=== Data provided ===
(** * The metric objects of the sim app (markov/metrics/s3_metrics.py)

    A shallow embedding of [TrainingMetrics] and [EvalMetrics] and the
    properties of their episode aggregation, reset counters, video snapshot
    and best-checkpoint selection.

    Conventions of the embedding:
    - Python floats and ints are exact rationals ([Q]); [int(x)] and
      [round(x)] are written out below.
    - [time.time()] is an explicit argument of every method that calls it.
    - A method is a state transformer that may raise: it returns the object's
      state as it stands when the method returns or raises, together with the
      result or the exception.
    - The S3 client, CloudWatch logger and local trace file are append-only
      logs held in the object's state. *)

From Stdlib Require Import ZArith QArith Qround List String Bool Lia.
Import ListNotations.

Set Implicit Arguments.

(** ** Python numbers *)

(** [int(x)] on a float: truncation toward zero. *)
Definition py_int (x : Q) : Z := Z.quot (Qnum x) (Zpos (Qden x)).

(** [round(x)] on a float: the nearest integer, halves to the even one. *)
Definition py_round (x : Q) : Z :=
  let f := Qfloor x in
  match Qcompare (x - inject_Z f) (1 # 2) with
  | Lt => f
  | Gt => (f + 1)%Z
  | Eq => if Z.even f then f else (f + 1)%Z
  end.

(** [int(round(t * 1000))]: a time in seconds as whole milliseconds. *)
Definition millis (t : Q) : Z := py_round (t * 1000).

(** ** Exceptions and the method monad *)

(** The fields of a step record, [StepMetrics] of markov.metrics.constants,
    as far as this module names them. *)
Inductive StepMetrics : Type :=
| EPISODE | X | Y | STEER | REWARD | DONE | PROG | EPISODE_STATUS.

Inductive Exn : Type :=
| KeyError (k : StepMetrics)
| TypeError
| MalformedRecord
| StatisticsError
| CheckpointUnavailable
| ZeroDivisionError.

Definition M (S A : Type) : Type := S -> S * (Exn + A).

Definition ret {S A} (a : A) : M S A := fun s => (s, inr a).

Definition bind {S A B} (c : M S A) (k : A -> M S B) : M S B :=
  fun s =>
    match c s with
    | (s', inl e) => (s', inl e)
    | (s', inr a) => k a s'
    end.

Definition raise {S A} (e : Exn) : M S A := fun s => (s, inl e).

Definition get {S} : M S S := fun s => (s, inr s).

Definition modify {S} (f : S -> S) : M S unit := fun s => (f s, inr tt).

(** A pure computation that may raise, run inside a method. *)
Definition lift {S A} (r : Exn + A) : M S A := fun s => (s, r).

Declare Scope method_scope.
Delimit Scope method_scope with method.
Notation "x <- c ;; k" := (bind c (fun x => k))
  (at level 61, c at next level, right associativity) : method_scope.
Notation "c ;; k" := (bind c (fun _ => k))
  (at level 61, right associativity) : method_scope.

=== How to complete this task ===
The full listing above should be repeated without omission.

=== Your solution ===
(** * The metric objects of the sim app (markov/metrics/s3_metrics.py)

    A shallow embedding of [TrainingMetrics] and [EvalMetrics] and the
    properties of their episode aggregation, reset counters, video snapshot
    and best-checkpoint selection.

    Conventions of the embedding:
    - Python floats and ints are exact rationals ([Q]); [int(x)] and
      [round(x)] are written out below.
    - [time.time()] is an explicit argument of every method that calls it.
    - A method is a state transformer that may raise: it returns the object's
      state as it stands when the method returns or raises, together with the
      result or the exception.
    - The S3 client, CloudWatch logger and local trace file are append-only
      logs held in the object's state. *)

From Stdlib Require Import ZArith QArith Qround List String Bool Lia.
Import ListNotations.

Set Implicit Arguments.

(** ** Python numbers *)

(** [int(x)] on a float: truncation toward zero. *)
Definition py_int (x : Q) : Z := Z.quot (Qnum x) (Zpos (Qden x)).

(** [round(x)] on a float: the nearest integer, halves to the even one. *)
Definition py_round (x : Q) : Z :=
  let f := Qfloor x in
  match Qcompare (x - inject_Z f) (1 # 2) with
  | Lt => f
  | Gt => (f + 1)%Z
  | Eq => if Z.even f then f else (f + 1)%Z
  end.

(** [int(round(t * 1000))]: a time in seconds as whole milliseconds. *)
Definition millis (t : Q) : Z := py_round (t * 1000).

(** ** Exceptions and the method monad *)

(** The fields of a step record, [StepMetrics] of markov.metrics.constants,
    as far as this module names them. *)
Inductive StepMetrics : Type :=
| EPISODE | X | Y | STEER | REWARD | DONE | PROG | EPISODE_STATUS.

Inductive Exn : Type :=
| KeyError (k : StepMetrics)
| TypeError
| MalformedRecord
| StatisticsError
| CheckpointUnavailable
| ZeroDivisionError.

Definition M (S A : Type) : Type := S -> S * (Exn + A).

Definition ret {S A} (a : A) : M S A := fun s => (s, inr a).

Definition bind {S A B} (c : M S A) (k : A -> M S B) : M S B :=
  fun s =>
    match c s with
    | (s', inl e) => (s', inl e)
    | (s', inr a) => k a s'
    end.

Definition raise {S A} (e : Exn) : M S A := fun s => (s, inl e).

Definition get {S} : M S S := fun s => (s, inr s).

Definition modify {S} (f : S -> S) : M S unit := fun s => (f s, inr tt).

(** A pure computation that may raise, run inside a method. *)
Definition lift {S A} (r : Exn + A) : M S A := fun s => (s, r).

Declare Scope method_scope.
Delimit Scope method_scope with method.
Notation "x <- c ;; k" := (bind c (fun x => k))
  (at level 61, c at next level, right associativity) : method_scope.
Notation "c ;; k" := (bind c (fun _ => k))
  (at level 61, right associativity) : method_scope.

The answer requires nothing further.